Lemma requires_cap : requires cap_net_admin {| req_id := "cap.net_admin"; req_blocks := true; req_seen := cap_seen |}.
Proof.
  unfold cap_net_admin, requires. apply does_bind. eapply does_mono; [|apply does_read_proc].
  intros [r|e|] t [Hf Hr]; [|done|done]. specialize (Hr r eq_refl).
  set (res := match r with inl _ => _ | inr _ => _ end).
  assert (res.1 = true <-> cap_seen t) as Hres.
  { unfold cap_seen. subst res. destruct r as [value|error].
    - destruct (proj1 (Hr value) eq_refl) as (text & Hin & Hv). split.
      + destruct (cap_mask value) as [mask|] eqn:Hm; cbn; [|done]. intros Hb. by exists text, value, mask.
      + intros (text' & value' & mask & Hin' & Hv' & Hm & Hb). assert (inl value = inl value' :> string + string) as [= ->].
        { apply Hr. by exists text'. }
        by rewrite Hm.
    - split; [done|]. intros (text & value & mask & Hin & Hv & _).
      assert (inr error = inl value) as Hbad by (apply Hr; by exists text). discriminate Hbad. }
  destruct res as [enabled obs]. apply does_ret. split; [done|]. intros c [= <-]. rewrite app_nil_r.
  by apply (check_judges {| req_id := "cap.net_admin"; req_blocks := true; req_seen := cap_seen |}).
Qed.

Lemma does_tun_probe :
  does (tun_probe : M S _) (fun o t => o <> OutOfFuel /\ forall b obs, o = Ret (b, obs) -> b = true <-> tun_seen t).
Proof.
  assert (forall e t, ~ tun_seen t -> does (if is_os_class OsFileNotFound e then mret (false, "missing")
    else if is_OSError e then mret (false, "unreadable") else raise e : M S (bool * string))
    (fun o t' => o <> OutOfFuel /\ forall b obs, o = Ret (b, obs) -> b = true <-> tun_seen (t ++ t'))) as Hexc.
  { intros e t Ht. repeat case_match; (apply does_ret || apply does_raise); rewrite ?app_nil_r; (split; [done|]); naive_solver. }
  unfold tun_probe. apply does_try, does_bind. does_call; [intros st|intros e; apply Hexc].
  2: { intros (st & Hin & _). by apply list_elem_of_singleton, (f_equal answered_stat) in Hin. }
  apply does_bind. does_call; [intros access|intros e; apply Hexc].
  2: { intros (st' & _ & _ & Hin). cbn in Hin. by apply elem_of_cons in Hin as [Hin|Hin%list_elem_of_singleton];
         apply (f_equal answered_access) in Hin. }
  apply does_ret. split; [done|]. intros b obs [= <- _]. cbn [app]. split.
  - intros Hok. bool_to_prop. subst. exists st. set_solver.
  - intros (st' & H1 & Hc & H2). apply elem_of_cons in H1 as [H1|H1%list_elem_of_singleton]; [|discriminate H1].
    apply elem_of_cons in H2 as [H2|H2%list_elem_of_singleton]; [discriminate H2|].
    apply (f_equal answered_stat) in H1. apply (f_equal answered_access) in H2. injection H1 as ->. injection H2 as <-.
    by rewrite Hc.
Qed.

--------------------------------

**To do**
Pull out every line of the entries that includes the word "subst".

**Written solution**
  { unfold cap_seen. subst res. destruct r as [value|error].
  - intros Hok. bool_to_prop. subst. exists st. set_solver.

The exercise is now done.